── Data shown
(* ===== verification/ProxyProps.v ===== *)
(** * The database proxy over the pools over MySQL connections

    The three layers together: [DBProxy] takes a connection from [DBMan], runs a
    statement on the [MysqlDB] object and gives the connection back. *)
From S2P Require Import Prelude CStr StdString StringAssist Mysql MysqlProps DBMan DBProxy DBProps.
Open Scope Z_scope.

Section Objects.
Context {D : Type} (handle : forall T, call T -> D -> (exn + T) * D) (hash : str -> Z).

(** ** What no statement changes: the database an object was opened on *)
Definition target_sn (addr db : str) : Z := Z.lxor (hash addr) (u64 (Z.shiftl (hash db) 1)).
Definition opened (o : MysqlDB) : Prop := db_sn_ o = Some (target_sn (addr_ o) (db_ o)).
Definition same_db (o o' : MysqlDB) : Prop := opened o -> opened o' /\ db_sn_ o' = db_sn_ o.

Definition keeps_db {A} (m : M D A) : Prop := forall w, same_db (obj w) (obj (m w).2).

Lemma same_db_trans o1 o2 o3 : same_db o1 o2 -> same_db o2 o3 -> same_db o1 o3.
Proof. intros H1 H2 H. destruct (H1 H) as [Ho2 E2]. destruct (H2 Ho2) as [Ho3 E3]. split; [done | congruence]. Qed.

Lemma keeps_db_bind {A B} (m : M D A) (k : A -> M D B) : keeps_db m -> (forall a, keeps_db (k a)) -> keeps_db (m ≫= k).
Proof.
  intros Hm Hk w. specialize (Hm w). unfold mbind, M_bind. destruct (m w) as [[a|e|] w1]; [| done | done].
  eapply same_db_trans; [exact Hm | apply Hk].
Qed.

Lemma keeps_mret {A} (a : A) : keeps_db (mret a).
Proof. by intros w. Qed.

Lemma keeps_Reconnect : keeps_db (Reconnect handle hash).
Proof.
  unfold Reconnect, Open, reset_connection. intros [o d t].
  unfold mbind, M_bind, get_obj, catch, do, mret, M_ret, upd. cbn. calls_of handle; by intros Ho.
Qed.

Lemma keeps_retry {A} n (m : M D A) failed : keeps_db m -> keeps_db (retry handle hash n m failed).
Proof.
  intros Hm. induction n as [|n IH]; cbn [retry]; [apply keeps_mret |].
  apply keeps_db_bind; [apply keeps_Reconnect |]. intros [|]; [| done].
  apply keeps_db_bind; [by intros w |]. intros o. by destruct (is_begin_trans_ o); [apply keeps_mret |].
Qed.

Lemma keeps_with_retry {A} (none : A) m : keeps_db m -> keeps_db (with_retry handle hash none m).
Proof.
  intros Hm. apply keeps_db_bind; [done |]. intros [ret code].
  destruct (decide _); [by apply keeps_retry | apply keeps_mret].
Qed.

Lemma attempt_keeps {A} (k : kind A) sql m : emits m (attempts k sql) -> keeps_db m.
Proof. intros Hm w. destruct (Hm w) as (l & _ & -> & _). by intros Ho. Qed.

(** ** A statement of a store *)
Definition well_opened (live : dbptr -> Prop) (sn : dbptr -> Z) (s : Store D) : Prop :=
  forall p, live p -> exists o, objects s !! p = Some o /\ opened o /\ db_sn_ o = Some (sn p).

Lemma well_opened_known live sn s : well_opened live sn s -> sn_known (H := MysqlStore handle hash) live sn s.
Proof.
  intros Hs p Hp. destruct (Hs p Hp) as (o & E & _ & Hsn). cbn. unfold on. rewrite E.
  unfold GetDbSn, mbind, M_bind, get_obj. cbn. by rewrite Hsn.
Qed.

Lemma on_well_opened {A} (m : M D A) live sn p s : keeps_db m -> well_opened live sn s -> well_opened live sn (on m p s).2.
Proof.
  intros Hm Hs. unfold on. destruct (objects s !! p) as [o|] eqn:E; [| done].
  specialize (Hm (mkWorld o (sdrv s) (strace s))). destruct (m _) as [r w]. cbn in *. intros x Hx. cbn.
  destruct (Hs x Hx) as (o' & E' & Ho & Hsn). destruct (decide (x = p)) as [->|Hne].
  - rewrite E in E'. injection E' as ->. destruct (Hm Ho) as [Ho2 E2]. exists (obj w).
    rewrite lookup_insert_eq. split_and!; [done | done | congruence].
  - exists o'. by rewrite lookup_insert_ne.
Qed.

(** What the statement did: the calls it made and the object before and after. *)
Definition did {A} (Q : MysqlDB -> outcome A -> MysqlDB -> list event -> Prop) (p : dbptr) (r : outcome A) (s s' : Store D) : Prop :=
  exists o o' l, objects s !! p = Some o /\ objects s' !! p = Some o' /\ strace s' = strace s ++ l /\ Q o r o' l.

Lemma on_emits {A} (m : M D A) Q p s o :
  emits m Q -> objects s !! p = Some o -> did Q p (on m p s).1 s (on m p s).2.
Proof.
  intros Hm E. unfold on. rewrite E. destruct (Hm (mkWorld o (sdrv s) (strace s))) as (l & Et & HQ).
  destruct (m _) as [r w]. cbn in *. unfold did. exists o, (obj w), l. cbn. by rewrite lookup_insert_eq.
Qed.

(** ** A call of the proxy *)
#[local] Hint Extern 0 (BaseDB _) => exact (MysqlStore handle hash) : typeclass_instances.
Context (live : dbptr -> Prop) (sn : dbptr -> Z).

(** The main pool: connections [d :: q] to one database that can be taken, and
    the monitor's. *)
Definition one_database (n : Z) (l : list dbptr) : Prop := Forall (fun p => live p /\ sn p = n) l.

Lemma lambda_spec {A} (f : dbptr -> Store D -> outcome (A * SQLError) * Store D) n d q mon m s :
  well_opened live sn s -> well_opened live sn (f d s).2 ->
  dbPool_ m = (d :: q) ++ [mon] -> one_database n ((d :: q) ++ [mon]) ->
  lambda f (mkSys m s) =
    match f d s with
    | (Done r, s') => (Done (Some r), mkSys (set_pool ((q ++ [d]) ++ [mon]) m) s')
    | (Raised e, s') => (Raised e, mkSys (set_pool (q ++ [mon]) m) s')
    | (Undef, s') => (Undef, mkSys (set_pool (q ++ [mon]) m) s')
    end.
Proof.
  intros Hs Hs' E Hn. unfold lambda, proxy_GetDB. unfold mbind, SysM_bind.
  rewrite (man_GetDB_queue (d :: q) mon m s E). cbn [head tail]. unfold mret, SysM_ret, DBMan.lift. cbn [world man].
  destruct (f d s) as [[r|e|] s'] eqn:Ef; [| done | done]. cbn [snd] in Hs'. cbn [man].
  apply Forall_cons in Hn as [[Hd Hsd] Hn].
  assert (exists x r, q ++ [mon] = x :: r /\ live x /\ sn x = n) as (x & rest & Ex & Hx & Hsx).
  { destruct q as [|x q]; apply Forall_cons in Hn as [[] _]; cbn [app]; eauto 6. }
  rewrite (PushDB_front live sn d (set_pool (q ++ [mon]) m) s' x rest); [| by apply well_opened_known | done | done | done].
  rewrite Hsd, Hsx, Z.eqb_refl. cbn [set_pool dbPool_]. by rewrite insert_before_last_snoc.
Qed.

(** What a call of the proxy promises when a connection is free: the statement is
    run on it as [statement_spec] says, the caller gets the result unless the
    wait timed out, and the connection goes to the back of the queue; an
    exception of the connector loses the connection. *)
Definition proxied {A} (call : SysM (Store D) (option (A * SQLError))) (k : kind A) (sql : str)
    (timed_out : bool) (d : dbptr) (q : list dbptr) (mon : dbptr) (m : DBMan) (s : Store D) : Prop :=
  exists r s', well_opened live sn s' /\ did (statement_spec k sql) d r s s' /\
    match r with
    | Done a =>
        call (mkSys m s) = (Done (Some (if timed_out then (none k, TIMEOUT) else a)), mkSys (set_pool ((q ++ [d]) ++ [mon]) m) s')
    | Raised e =>
        call (mkSys m s) = (if timed_out then Done (Some (none k, TIMEOUT)) else Raised StdException, mkSys (set_pool (q ++ [mon]) m) s')
    | Undef => False
    end.

Lemma await_spec {A} (k : kind A) sql (m0 : M D (A * SQLError)) timed_out n d q mon m s :
  emits m0 (attempts k sql) -> well_opened live sn s ->
  dbPool_ m = (d :: q) ++ [mon] -> one_database n ((d :: q) ++ [mon]) ->
  proxied (await timed_out (none k) (lambda (fun p => on (with_retry handle hash (none k) m0) p))) k sql timed_out d q mon m s.
Proof.
  intros Hm Hs E Hn. set (mm := with_retry handle hash (none k) m0).
  assert (well_opened live sn (on mm d s).2) as Hs'
    by (apply on_well_opened; [by eapply keeps_with_retry, attempt_keeps | done]).
  destruct (Hs d) as (o & Eo & _); [by inversion Hn as [|? ? [? _] _]; subst |].
  pose proof (on_emits mm (statement_spec k sql) d s o (with_retry_spec handle hash k sql m0 Hm) Eo) as Hd.
  exists (on mm d s).1, (on mm d s).2. split; [done |]. split; [done |].
  unfold await. rewrite (lambda_spec (fun p => on mm p) n d q mon m s Hs Hs' E Hn).
  destruct (on mm d s) as [[a|e|] s']; cbn [fst snd] in *.
  - by destruct timed_out.
  - by destruct timed_out.
  - destruct Hd as (o1 & o2 & l & _ & _ & _ & Hsp). by apply statement_spec_defined in Hsp.
Qed.

(** With only the monitor connection left a call never returns. *)
Lemma await_hangs {A} (none : A) f timed_out m s :
  (length (dbPool_ m) < 2)%nat -> await timed_out none (lambda f) (mkSys m s) = (Done None, mkSys m s).
Proof.
  intros Hl. unfold await, lambda, proxy_GetDB, man_GetDB, mbind, SysM_bind, get_man, upd_man, mret, SysM_ret. cbn [man].
  by rewrite GetDB_short.
Qed.

(** C8: [Exec], [Prepared] and [Query] of the proxy, down to the calls of the
    connector.  While a connection is free the given text - for [Exec] without
    its leading blanks - runs on the one that was given back longest ago, with the
    calls and the retries of [MysqlDB] ([statement_spec]); the caller gets the code
    and the result of that connection, or [TIMEOUT] after three seconds, and
    the connection goes back behind the others.  When the connector throws while
    [MysqlDB] reconnects, the caller gets an exception and the pool has lost the
    connection for good; with none left but the monitor's every call hangs.
    [Exec] refuses statements that begin with [select] and takes no connection
    for them. *)
Theorem proxy_calls sql timed_out n m s :
  well_opened live sn s -> one_database n (dbPool_ m) ->
  let sql' := Assist.ltrim sql in
  let selects := is_prefix (get_sql_flag SELECT) (Assist.to_lower sql') in
  (forall d q mon, dbPool_ m = (d :: q) ++ [mon] ->
     (selects = false -> proxied (DBProxy.Exec timed_out sql) exec_kind sql' timed_out d q mon m s) /\
     proxied (DBProxy.Prepared timed_out sql) prepared_kind sql timed_out d q mon m s /\
     proxied (DBProxy.Query timed_out sql) query_kind sql timed_out d q mon m s) /\
  (selects = true -> DBProxy.Exec timed_out sql (mkSys m s) = (Done (Some (-1, SQL_ERROR)), mkSys m s)) /\
  ((length (dbPool_ m) < 2)%nat ->
     (selects = false -> DBProxy.Exec timed_out sql (mkSys m s) = (Done None, mkSys m s)) /\
     DBProxy.Prepared timed_out sql (mkSys m s) = (Done None, mkSys m s) /\
     DBProxy.Query timed_out sql (mkSys m s) = (Done None, mkSys m s)).
Proof.
  intros Hs Hn sql' selects. unfold DBProxy.Exec. rewrite CheckSql_spec.
  change (is_prefix (get_sql_flag SELECT) (Assist.to_lower (Assist.ltrim sql))) with selects.
  change (Assist.ltrim sql) with sql'. split_and!.
  - intros d q mon E. rewrite E in Hn. split_and!.
    + intros ->. cbn [negb]. apply (await_spec exec_kind sql' (MysqlExec handle sql') _ n); try done. apply MysqlExec_attempts.
    + apply (await_spec prepared_kind sql (MysqlPrepared handle sql) _ n); try done. apply MysqlPrepared_attempts.
    + apply (await_spec query_kind sql (MysqlQuery handle sql) _ n); try done. apply MysqlQuery_attempts.
  - by intros ->.
  - intros Hl. split_and!; [intros ->; by apply await_hangs | by apply await_hangs | by apply await_hangs].
Qed.
End Objects.

(** ** Witness: two connections to one database and the monitor's *)
Definition proxy_store : Store unit :=
  mkStore {[ 1%positive := demo_db 0; 2%positive := demo_db 0; 3%positive := demo_db 0 ]} tt [].
Definition proxy_man : DBMan := mkMan [1; 2; 3]%positive [] true true.
Definition proxy_live (p : dbptr) : Prop := p ∈ [1; 2; 3]%positive.

Lemma proxy_opened : well_opened (fun _ => 0) proxy_live (fun _ => 0) proxy_store.
Proof.
  intros p Hp. exists (demo_db 0). split_and!; [| done | done]. unfold proxy_live in Hp.
  repeat (apply elem_of_cons in Hp as [->|Hp]; [reflexivity |]). by apply not_elem_of_nil in Hp.
Qed.

Lemma proxy_one_database : one_database proxy_live (fun _ => 0) 0 (dbPool_ proxy_man).
Proof. repeat constructor; by apply (bool_decide_unpack _). Qed.

Lemma proxy_calls_witness :
  (exists r s', well_opened (fun _ => 0) proxy_live (fun _ => 0) s' /\
     did (statement_spec exec_kind (lit "update t set a=1")) 1%positive r proxy_store s' /\
     match r with
     | Done a =>
         DBProxy.Exec (H := MysqlStore demo_handle (fun _ => 0)) false (lit "update t set a=1") (mkSys proxy_man proxy_store) =
           (Done (Some a), mkSys (set_pool [2; 1; 3]%positive proxy_man) s')
     | Raised e =>
         DBProxy.Exec (H := MysqlStore demo_handle (fun _ => 0)) false (lit "update t set a=1") (mkSys proxy_man proxy_store) =
           (Raised StdException, mkSys (set_pool [2; 3]%positive proxy_man) s')
     | Undef => False
     end) /\
  DBProxy.Exec (H := MysqlStore demo_handle (fun _ => 0)) false (lit "  SELECT 1") (mkSys proxy_man proxy_store) =
    (Done (Some (-1, SQL_ERROR)), mkSys proxy_man proxy_store).
Proof.
  pose proof (proxy_calls demo_handle (fun _ => 0) proxy_live (fun _ => 0) (lit "update t set a=1") false 0
    proxy_man proxy_store proxy_opened proxy_one_database) as (H1 & _).
  pose proof (proxy_calls demo_handle (fun _ => 0) proxy_live (fun _ => 0) (lit "  SELECT 1") false 0
    proxy_man proxy_store proxy_opened proxy_one_database) as (_ & H2 & _).
  split; [| by apply H2]. by apply (H1 1%positive [2%positive] 3%positive eq_refl).
Defined.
────
Show every line of the data in which the word "left" appears.

(** With only the monitor connection left a call never returns. *)
    connection for good; with none left but the monitor's every call hangs.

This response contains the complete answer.